Concept and Development

One product which was developed specifically for osteoporosis was the OsseoScrew. Inspired by anchors used in the construction industry, developers sought to make a screw which would be expandable after it was placed into the bone which would thereby make it a better anchor. The concept was similar to what many people would recognize in sheet rock anchors used to hold items in relatively soft walls. The screw was conceptualized, built, tested in the laboratory and by 2009, OsseoScrew was identified to be one of the best new spinal technologies in the 2009 Orthopedics This Week Spine Technology Awards. Dr. Beer participated in the development of this product.

Laboratory Testing

In the laboratory, OsseoScrew was shown to have nearly 30 % greater anchoring strength as compared to traditional pedicle screws which remain the most commonly used option for spinal stabilization today. This improvement in the “pull-out” strength was astonishing and a major advance for spinal stabilization. It was clear based on this testing these screws could address weakened bone problems which historically had limited less desirable options for treatment. Unfortunately, this testing alone in the laboratory was insufficient to gain approval to the use of this device in the United States.

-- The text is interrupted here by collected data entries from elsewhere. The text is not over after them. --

(* ===== verification/LwisProcessProps.v ===== *)
(** * LWIS: what processing a transaction guarantees

    Turns under a limit do what a single run does; a response sized for the
    entries is never overrun. *)

From S2P Require Import Prelude LwisIoEntry LwisProcess.

Definition recognized (e : io_entry) : Prop :=
  match e with LWIS_IO_ENTRY_OTHER _ => False | _ => True end.

(** ** The completion index is only ever set *)

Definition with_completion {D} (c : Z) (r : run D) : run D :=
  Run r.(run_ret) r.(run_dev) r.(run_read_buf) (set_completion c r.(run_resp)).

Lemma with_completion_twice {D} c c' (r : run D) :
  with_completion c (with_completion c' r) = with_completion c r.
Proof. done. Qed.

Lemma result_store_completion pos l c r :
  result_store pos l (set_completion c r) = set_completion c <$> result_store pos l r.
Proof. unfold result_store. cbn. by case_decide. Qed.

Lemma store_header_completion pos bid offset size c r :
  store_result_header pos bid offset size (set_completion c r) =
    set_completion c <$> store_result_header pos bid offset size r.
Proof.
  unfold store_result_header. rewrite result_store_completion.
  destruct (result_store pos _ r) as [r1| |]; [cbn|done|done].
  rewrite result_store_completion. destruct (result_store (pos + 8) _ r1) as [r2| |]; [cbn|done|done].
  by rewrite result_store_completion.
Qed.

Section Props.
Context {D : Type} `{lwis_vops D} (w : Z).

Lemma simple_command_completion c (r : run D) rd :
  simple_command (with_completion c r) rd =
    let '(f, r') := simple_command r rd in (f, with_completion c r').
Proof. destruct rd as [ret d]. unfold simple_command. by destruct (negb _). Qed.

Lemma read_command_completion c e bid offset (r : run D) :
  read_command w e bid offset (with_completion c r) =
    (λ '(f, r'), (f, with_completion c r')) <$> read_command w e bid offset r.
Proof.
  unfold read_command. cbn [with_completion run_dev run_read_buf run_resp].
  rewrite store_header_completion. destruct (store_result_header _ _ _ _ _) as [r1| |]; [cbn|done|done].
  destruct (register_io e w _) as [reply d]. destruct (negb _); [done|].
  destruct (must _) as [l| |]; [cbn|done|done].
  rewrite result_store_completion. by destruct (result_store _ l r1).
Qed.

Lemma batch_command_completion c e bid offset size (r : run D) :
  batch_command w e bid offset size (with_completion c r) =
    (λ '(f, r'), (f, with_completion c r')) <$> batch_command w e bid offset size r.
Proof.
  unfold batch_command. cbn [with_completion run_dev run_read_buf run_resp].
  rewrite store_header_completion. destruct (store_result_header _ _ _ _ _) as [r1| |]; [cbn|done|done].
  destruct (register_io e w _) as [reply d]. rewrite result_store_completion.
  destruct (result_store _ _ r1) as [r2| |]; [cbn|done|done]. by destruct (negb _).
Qed.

Initial Use of The OsseoScrew

OsseoScrew was released early after its development and laboratory testing into the European market for use in patients in Europe. At the same time, Alphatec Spine, Inc, began testing and later trials to satisfy requirements set forth by the Food and Drug Association (FDA) in the United States. In Europe, the screws were found to result in excellent spinal fixation and remain available for use there today. In the United States, rigorous requirements set forth by the FDA stifled the release of the product and, in fact, the product was nearly abandoned as a result of the expenses related to securing FDA approval.

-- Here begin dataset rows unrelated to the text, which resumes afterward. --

(** ** One transaction *)

Lemma cancel_ready X c a t e :
  client_inv cfg (a :: X) c → objects c !! a = Some (Strong t) →
  ∃ c' em, cancel_transaction a e true true false c = Ok (c', em) ∧ keeps X c c' em ∧
    transaction_list c' = transaction_list c ∧
    transaction_process_queue c' = transaction_process_queue c.
Proof.
  intros Hinv Ha. unfold cancel_transaction. rewrite Ha. cbn [must mbind outcome_bind].
  destruct (ci_owns _ _ _ Hinv a t Ha) as [es Hes].
  destruct (freed_inv cfg _ _ _ _ Hinv Ha) as (c' & Hf & Hinv' & Ho & Hl & _ & Hq).
  rewrite Hf. cbn [mbind outcome_bind].
  rewrite (proj2 (Z.eqb_neq _ _) (to_error _ _ _ _ Hes)). cbn [negb andb].
  eexists _, _. split; [done|]. split; [|done]. split; [done| |].
  - rewrite (ids_delete c c' a t Ha Ho). cbn. by rewrite <- Permutation_cons_append.
  - revert Hf. unfold lwis_transaction_free. rewrite Ha. cbn [must mbind outcome_bind].
    rewrite outcome_bind_Ok. by intros (? & _ & [= <-]).
Qed.

Lemma queued_keeps X c a :
  client_inv cfg (a :: X) c → ready_at cfg a c →
  ∃ c', add_transaction_to_queue_locked a c = Ok c' ∧ keeps X c c' nothing ∧
    transaction_list c' = transaction_list c ∧
    ∀ x, x ∈ transaction_process_queue c → x ∈ transaction_process_queue c'.
Proof.
  intros Hinv Hr. destruct (link_queue cfg _ _ _ Hinv Hr) as (c' & Hq & Hinv' & Hids & Hl & Hx).
  exists c'. split; [done|]. split; [|done]. apply keeps_nothing; [done|done|].
  revert Hq. unfold add_transaction_to_queue_locked. rewrite outcome_bind_Ok.
  intros (t & _ & Hq). by destruct (is_high_priority_transaction _); injection Hq as <-.
Qed.

Lemma defer_ready X c a hardirq :
  client_inv cfg (a :: X) c → ready_at cfg a c →
  ∃ c' em, defer_transaction_locked cfg hardirq a c = Ok (c', em) ∧ keeps X c c' em ∧
    transaction_list c' = transaction_list c.
Proof.
  intros Hinv Hr. pose proof Hr as (t & Ha & _). unfold defer_transaction_locked.
  rewrite (proj2 (tx_at_Ok a c t) Ha). cbn [mbind outcome_bind].
  destruct (queued_keeps _ _ _ Hinv Hr) as (c1 & Hq & Hk & Hl & _). rewrite Hq.
  destruct (hardirq && is_i2c_device cfg); [by exists c1, nothing|].
  destruct (run_in_event_context (tx_info t)); [|by exists c1, nothing].
  destruct (process_ready cfg Hw Hreads Hclock X c a false)
    as (ret & gone & c' & em & Hp & Hinv' & Hids & Hl' & _ & _ & Hm); [done|done|].
  rewrite Hp. exists c', em. split; [done|]. done.
Qed.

New Management ATEC / FDA Approval

Alphatec Spine, Inc changed management and their company brand to ATEC around 2017. The new management at ATEC recognized the value of Osseoscrew and under their direction resubmitted the screw for FDA approval. With their efforts, the FDA in 2018 gave initial approval for the use of OsseoScrew in patients with weak bones from conditions like cancer who may not survive until the spine fuses. Clearly the FDA recognized that the increased strength of these anchors would provide stabilization in patients with clearly dire problems in their spine. Consequently, the product has been made available for use in the United States market.

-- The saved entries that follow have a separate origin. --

(* ===== verification/LwisWorkerProps.v ===== *)
(** * LWIS: the worker drains the queue

    Each run of the worker shortens the queue or the transaction it stops at, and
    asks for another run: enough runs leave nothing on the queue. *)

From S2P Require Import Prelude LwisIoEntry LwisProcess LwisProcessProps LwisTransaction.
From S2P Require Import LwisClientInv LwisClientProps.

Section WorkerProps.
Context {F D : Type} `{lwis_vops D} `{lwis_fences F} (cfg : config).
Implicit Types c : client F D.

(** What is left to do for an object of the queue: its entries and its end. *)
Definition work_of (o : option object) : nat :=
  match o with Some (Strong t) => S (Z.to_nat (remaining_entries_to_process t)) | _ => O end.

Definition work_in (l : list Z) c : nat := sum_list_with (λ a, work_of (objects c !! a)) l.

Definition work c : nat := work_in (transaction_process_queue c) c.

Lemma work_in_ext l c c' :
  (∀ x, x ∈ l → objects c' !! x = objects c !! x) → work_in l c' = work_in l c.
Proof.
  unfold work_in. induction l as [|a l IH]; intros Hx; [done|]. cbn.
  rewrite Hx by left. rewrite IH; [done|]. intros x ?. apply Hx. by right.
Qed.

(** What the queue loses, or what is done for one of its transactions. *)
Lemma work_del a c c' :
  a ∈ transaction_process_queue c → NoDup (transaction_process_queue c) →
  transaction_process_queue c' = list_del a (transaction_process_queue c) →
  (∀ x, x ≠ a → objects c' !! x = objects c !! x) → (work c' <= work c)%nat.
Proof.
  intros Ha Hnd Hq Ho. unfold work. rewrite Hq.
  rewrite (work_in_ext _ c c'); [|intros x [Hx _]%elem_of_list_del; by apply Ho].
  unfold work_in. rewrite <- (list_del_perm a (transaction_process_queue c) Hnd Ha) at 2. cbn. lia.
Qed.

Lemma work_done a c c' :
  a ∈ transaction_process_queue c → NoDup (transaction_process_queue c) →
  transaction_process_queue c' = transaction_process_queue c →
  (∀ x, x ≠ a → objects c' !! x = objects c !! x) →
  (work_of (objects c' !! a) < work_of (objects c !! a))%nat → (work c' < work c)%nat.
Proof.
  intros Ha Hnd Hq Ho Hlt. unfold work. rewrite Hq. unfold work_in.
  rewrite <- (list_del_perm a (transaction_process_queue c) Hnd Ha). cbn.
  pose proof (work_in_ext (list_del a (transaction_process_queue c)) c c') as He. unfold work_in in He.
  rewrite He; [lia|]. intros x [Hx _]%elem_of_list_del. by apply Ho.
Qed.

(** What a transaction that is processed or cancelled leaves as it was. *)
Record others_same (a : Z) c c' : Prop := {
  os_objects x : x ≠ a → objects c' !! x = objects c !! x;
  os_list : transaction_list c' = transaction_list c;
  os_pending : pending_transactions c' = pending_transactions c;
  os_worker : worker_queued c' = worker_queued c
}.

Lemma free_frame a c c' :
  lwis_transaction_free a c = Ok c' →
  others_same a c c' ∧ transaction_process_queue c' = transaction_process_queue c.
Proof.
  unfold lwis_transaction_free. rewrite outcome_bind_Ok. intros (o & _ & Hf).
  destruct o as [t|w p]; revert Hf; [rewrite outcome_bind_Ok; intros (es & _ & [= <-])|intros [= <-]];
    (split; [|done]); split; try done; intros x Hx; by apply lookup_delete_ne.
Qed.

Lemma cancel_same a e ev sg c c' em :
  cancel_transaction a e ev sg false c = Ok (c', em) →
  others_same a c c' ∧ transaction_process_queue c' = transaction_process_queue c.
Proof.
  unfold cancel_transaction. rewrite outcome_bind_Ok. intros (o & _ & Hf).
  destruct o as [t|w p]; revert Hf; rewrite outcome_bind_Ok;
    intros (c1 & Hf & [= <- <-]); by eapply free_frame.
Qed.

(** A turn that leaves entries has processed some. *)
Lemma turn_shrinks t es r n lim d ret d' p :
  tx_ready cfg t es r n →
  lim = turn_limit (transaction_process_limit cfg) (Z.of_nat (length es))
          (run_in_event_context (tx_info t)) false true →
  process_turn (native_value_bitwidth cfg) lim false es
    (Progress (remaining_entries_to_process t) (tx_read_buf t) r) d = Ok (true, ret, d', p) →
  0 < remaining p < remaining_entries_to_process t.
Proof.
  intros Hr Hlim. pose proof (tr_remaining _ _ _ _ _ Hr) as Hrem. unfold process_turn.
  cbn [remaining starting_read_buf presp]. rewrite outcome_bind_Ok. intros (r' & _ & Hrun). revert Hrun.
  set (cur := if lim <? _ then _ else _).
  destruct (Z.ltb_spec 0 (remaining_entries_to_process t - cur)) as [Hlt|]; [|done].
  destruct (run_ret r' =? 0); [cbn [andb]|done]. intros [= _ _ <-]. cbn [remaining].
  split; [done|]. unfold cur in *.
  destruct (Z.ltb_spec lim (remaining_entries_to_process t)) as [Hl|]; [|lia].
  revert Hl. rewrite Hlim. unfold turn_limit. cbn [negb]. rewrite !orb_false_r.
  destruct (Z.leb_spec (transaction_process_limit cfg) 0); cbn; [lia|].
  destruct (run_in_event_context _); cbn; lia.
Qed.

Lemma process_frame a c t es r n ret gone c' em :
  tx_at a c = Ok t → io_arrays c !! io_entries (tx_info t) = Some es → tx_ready cfg t es r n →
  process_transaction cfg a true true false true c = Ok (ret, gone, c', em) →
  others_same a c c' ∧
  if gone then transaction_process_queue c' = list_del a (transaction_process_queue c)
  else transaction_process_queue c' = transaction_process_queue c ∧
    ∃ t', objects c' !! a = Some (Strong t') ∧
      0 < remaining_entries_to_process t' < remaining_entries_to_process t.
Proof.
  intros Ht Hes Hr. unfold process_transaction. rewrite Ht. cbn [mbind outcome_bind].
  unfold resp_of. rewrite (tr_resp _ _ _ _ _ Hr), Hes. cbn [must mbind outcome_bind].
  set (lim := turn_limit _ _ _ _ _). rewrite outcome_bind_Ok.
  intros ([[[more ret'] d] p] & Hturn & Hrun). revert Hrun.
  assert (∀ c0, others_same a c c0 → others_same a c (store_tx a (set_tx_progress p t) (set_dev d c0))) as Hst.
  { intros c0 [Ho ? ? ?]. split; try done. intros x Hx. cbn. rewrite lookup_insert_ne; [by apply Ho|done]. }
  destruct more.
  - intros [= _ <- <- _]. split; [by apply Hst|]. split; [done|]. eexists.
    split; [apply lookup_insert_eq|]. exact (turn_shrinks _ _ _ _ lim _ _ _ _ Hr eq_refl Hturn).
  - rewrite outcome_bind_Ok. intros (c2 & Hf & [= _ <- <- _]).
    set (c1 := queue_del a _) in Hf. assert (others_same a c c1) as [Ho1 Hl1 Hp1 Hw1].
    { apply (Hst (queue_del a c)). by split. }
    destruct (_ =? _).
    + injection Hf as <-. split; [|done]. split; try done. intros x Hx. cbn.
      rewrite lookup_delete_ne; [by apply Ho1|done].
    + apply free_frame in Hf as [[Ho2 Hl2 Hp2 Hw2] Hq2]. split; [|by rewrite Hq2].
      split; [|congruence..]. intros x Hx. by rewrite Ho2, Ho1.
Qed.

Context (Hw : 0 <= native_value_bitwidth cfg).
Context (Hreads : lwis_reads (native_value_bitwidth cfg)) (Hclock : lwis_clock _).

(** What waits for a trigger is as it was. *)
Definition triggers_same c c' : Prop :=
  transaction_list c' = transaction_list c ∧ pending_transactions c' = pending_transactions c.

Lemma queue_nodup c : client_inv cfg [] c → NoDup (transaction_process_queue c).
Proof.
  intros Hinv. pose proof (ci_nodup _ _ _ Hinv) as Hnd. rewrite app_nil_r in Hnd. unfold waiting in Hnd.
  by apply NoDup_app in Hnd as (_ & _ & (_ & _ & ?)%NoDup_app).
Qed.

(** The walk over [l] takes it all off the queue, or stops with work done. *)
Lemma walk_drains l c em c' em' :
  client_inv cfg [] c → flushing c = false → is_enabled c = true ∨ is_top_device cfg = true →
  NoDup l → (∀ a, a ∈ l → a ∈ transaction_process_queue c) →
  process_queue cfg false l c em = Ok (c', em') →
  triggers_same c c' ∧
  ((∀ x, x ∈ transaction_process_queue c' → x ∈ transaction_process_queue c ∧ x ∉ l) ∨
   worker_queued c' = true ∧ (work c' < work c)%nat).
Proof.
  revert c em. induction l as [|a l IH]; intros c em Hinv Hfl Hen Hnd Hin; cbn [process_queue].
  { intros [= <- _]. split; [done|]. left. intros x Hx. split; [done|apply not_elem_of_nil]. }
  replace (negb (is_enabled c) && negb (is_top_device cfg)) with false
    by (destruct Hen as [-> | ->]; by rewrite ?andb_false_r).
  apply NoDup_cons in Hnd as [Hal Hnd]. assert (a ∈ transaction_process_queue c) as Haq by (apply Hin; left).
  pose proof (queue_nodup c Hinv) as Hqnd.
  destruct (ci_strong _ _ _ Hinv a) as [t Ha]; [apply elem_of_app; by right|].
  destruct (ci_owns _ _ _ Hinv a t Ha) as [es Hes].
  destruct (ci_ready _ _ _ Hinv a t es) as (r & n & Hr); [unfold waiting; set_solver|done|done|].
  rewrite (proj2 (tx_at_Ok a c t) Ha). cbn [mbind outcome_bind andb].
  unfold resp_of at 1. rewrite (tr_resp _ _ _ _ _ Hr). cbn [must mbind outcome_bind].
  (* what follows a transaction that is gone *)
  assert (∀ c1 em1, client_inv cfg [] c1 → mode c1 = mode c → others_same a c c1 →
    transaction_process_queue c1 = list_del a (transaction_process_queue c) →
    process_queue cfg false l c1 em1 = Ok (c', em') →
    triggers_same c c' ∧
    ((∀ x, x ∈ transaction_process_queue c' → x ∈ transaction_process_queue c ∧ x ∉ a :: l) ∨
     worker_queued c' = true ∧ (work c' < work c)%nat)) as Hgo.
  { intros c1 em1 Hinv1 [Hf1 He1]%mode_eq Hsame Hq Hrun.
    pose proof (work_del a c c1 Haq Hqnd Hq (os_objects _ _ _ Hsame)) as Hwk.
    destruct (IH c1 em1) as [[Hl Hp] Hd]; [done|congruence|by rewrite He1|done| |done|].
    { intros x Hx. rewrite Hq. apply elem_of_list_del. split; [by intros ->|apply Hin; by right]. }
    split; [split; [rewrite Hl|rewrite Hp]; apply Hsame|]. destruct Hd as [Hd|[Hd Hlt]].
    - left. intros x Hx. destruct (Hd x Hx) as [Hx1 Hx2]. rewrite Hq in Hx1.
      apply elem_of_list_del in Hx1 as [? ?]. split; [done|]. by apply not_elem_of_cons.
    - right. split; [done|lia]. }
  destruct (negb (error_code r =? 0)).
  - destruct (cancel_ready cfg [] (queue_del a c) a t (error_code r)) as (c1 & em1 & Hc & [Hi1 _ Hm1] & _);
      [by apply unlink_queue|done|].
    rewrite Hc. cbn [mbind outcome_bind]. apply cancel_same in Hc as [[Ho Hl Hp Hwq] Hq].
    by apply Hgo.
  - destruct (process_ready cfg Hw Hreads Hclock [] c a true)
      as (ret & gone & c1 & em1 & Hrun & Hi1 & _ & _ & _ & Hgone & Hm1); [done|done|].
    cbn [negb]. rewrite Hrun. cbn [mbind outcome_bind].
    destruct (process_frame a c t es r n ret gone c1 em1) as [Hsame Hq];
      [by apply tx_at_Ok|apply Hes|done|done|].
    destruct (mode_eq _ _ Hm1) as [Hf1 He1]. unfold process_broken_transaction.
    destruct gone; [cbn [mbind outcome_bind]; by apply Hgo|].
    destruct Hq as (Hq & u & Hu & Hlt). rewrite (proj2 (tx_at_Ok a c1 u) Hu). cbn [mbind outcome_bind].
    rewrite (proj2 (Z.ltb_lt _ _) (proj1 Hlt)), Hf1, Hfl. cbn [mbind outcome_bind].
    intros [= <- _]. split; [split; apply Hsame|]. right. split; [done|].
    change (work (lwis_queue_device_worker c1)) with (work c1).
    apply (work_done a c c1); try done; [apply Hsame|]. rewrite Hu, Ha. cbn. lia.
Qed.

(** The runs of the worker. *)
Fixpoint run_workers (n : nat) c (em : emitted) : outcome (client F D * emitted) :=
  match n with
  | O => Ok (c, em)
  | S n => '(c, em') ← run_worker cfg c; run_workers n c (then_emit em em')
  end.

Lemma workers_drain k c em :
  (work c < k)%nat → client_inv cfg [] c → flushing c = false →
  is_enabled c = true ∨ is_top_device cfg = true → worker_queued c = true →
  ∃ n c' em', (n <= k)%nat ∧ run_workers n c em = Ok (c', em') ∧ transaction_process_queue c' = [] ∧
    triggers_same c c' ∧ ids c ++ finished em ≡ₚ ids c' ++ finished em'.
Proof.
  revert c em. induction k as [|k IH]; intros c em Hk Hinv Hfl Hen Hwq; [lia|].
  destruct (worker_keeps cfg Hw Hreads Hclock c Hinv Hfl) as (c1 & em1 & Hrun & [Hi1 Hp1 Hm1]).
  destruct (mode_eq _ _ Hm1) as [Hf1 He1]. pose proof Hrun as Hwalk. unfold run_worker in Hwalk.
  rewrite Hwq in Hwalk. unfold lwis_process_transactions_in_queue in Hwalk.
  destruct (walk_drains (transaction_process_queue c) (set_worker false c) nothing c1 em1)
    as [Ht Hd]; [by apply (inv_same_lists cfg [] c)|done|done|by apply queue_nodup|done|done|].
  assert (ids c ++ finished em ≡ₚ ids c1 ++ finished (then_emit em em1)) as HP.
  { rewrite Hp1, finished_then. solve_Permutation. }
  destruct Hd as [Hd|[Hw1 Hlt]].
  - exists 1%nat, c1, (then_emit em em1). split; [lia|]. cbn [run_workers]. rewrite Hrun. split; [done|].
    split; [|by split]. apply elem_of_nil_inv. intros x Hx. destruct (Hd x Hx) as [Hx1 Hx2]. by apply Hx2.
  - change (work (set_worker false c)) with (work c) in Hlt.
    destruct (IH c1 (then_emit em em1)) as (n & c' & em' & Hn & Hr & Hq & [Hl Hp] & HP');
      [lia|done|congruence|by rewrite He1|done|].
    exists (S n), c', em'. split; [lia|]. cbn [run_workers]. rewrite Hrun. split; [done|]. split; [done|].
    destruct Ht as [Hl1 Hp1']. split; [split; [by rewrite Hl|by rewrite Hp]|]. by rewrite HP.
Qed.

End WorkerProps.

(** C40: The worker drains the queue: from any state that a client reaches with
    transactions that run once and ask for an event both of success and of error, enabled
    and with the normal-priority worker asked for, as many runs as there are entries and transactions
    left, and one more, end with an empty queue; every transaction of the queue
    has had its event, and those that wait for a trigger still do. *)
Theorem lwis_worker_drains {F D} `{lwis_vops D} `{lwis_fences F} (cfg : config)
    (c : client F D) submitted ended :
  0 <= native_value_bitwidth cfg → lwis_reads (native_value_bitwidth cfg) → lwis_clock _ →
  (∀ o, o !! new_address cfg o = None) → history cfg c submitted ended →
  is_enabled c = true ∨ is_top_device cfg = true → worker_queued c = true →
  ∃ n c' em, (n <= S (work c))%nat ∧ run_workers cfg n c nothing = Ok (c', em) ∧
    transaction_process_queue c' = [] ∧ triggers_same c c' ∧ ids c ≡ₚ ids c' ++ finished em.
Proof.
  intros Hw Hreads Hclock Hnew Hh Hen Hwq.
  destruct (history_keeps cfg Hw Hreads Hclock Hnew _ _ _ Hh) as (Hinv & Hfl & _).
  destruct (workers_drain cfg Hw Hreads Hclock (S (work c)) c nothing)
    as (n & c' & em & Hn & Hr & Hq & Ht & HP); [lia|done|done|done|done|].
  exists n, c', em. rewrite app_nil_r in HP. done.
Qed.

#[local] Existing Instance demo_vops.
#[local] Existing Instance LwisClientProps.no_fences.

Lemma lwis_worker_drains_witness :
  worker_queued demo_submitted = true ∧ transaction_process_queue demo_submitted ≠ [] ∧
  ∃ n c' em, (n <= S (work demo_submitted))%nat ∧
    run_workers LwisClientProps.demo_config n demo_submitted nothing = Ok (c', em) ∧
    transaction_process_queue c' = [] ∧ triggers_same demo_submitted c' ∧
    ids demo_submitted ≡ₚ ids c' ++ finished em.
Proof.
  split; [by vm_compute|]. split; [by vm_compute|].
  by apply (lwis_worker_drains LwisClientProps.demo_config demo_submitted [6] []);
    [|exact demo_vops_reads|exact demo_vops_clock|exact next_address_fresh|exact demo_waits
     |left; vm_compute|vm_compute].
Defined.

Wyoming Spine and Neurosurgery and Cheyenne Regional Medical Center

The first OsseoScrews were placed in the United States by Dr. Beer at Cheyene Regional Medical Center on November 29, 2018. The screws were placed seamlessly and resulted in excellent initial fixation for our patient. This we believe was the first use of an exciting innovative spinal product which will change the way we address spinal instability in patients with weak bones in the spine nationally in the future.

Conclusion

Estimates suggest that the number of people older than 65 will more than double to over 70 million or more by 2030. Alongside this increase in the age of our population, conditions like cancer, osteoporosis, osteoporotic spinal fractures, acquired spondylolisthesis, spinal stenosis and adult spinal deformity will concurrently become more prevalent. Innovative medical devices like OsseoScrew are consequently needed and clearly result in better treatment options for aging patients and spinal conditions related to aging in these patients.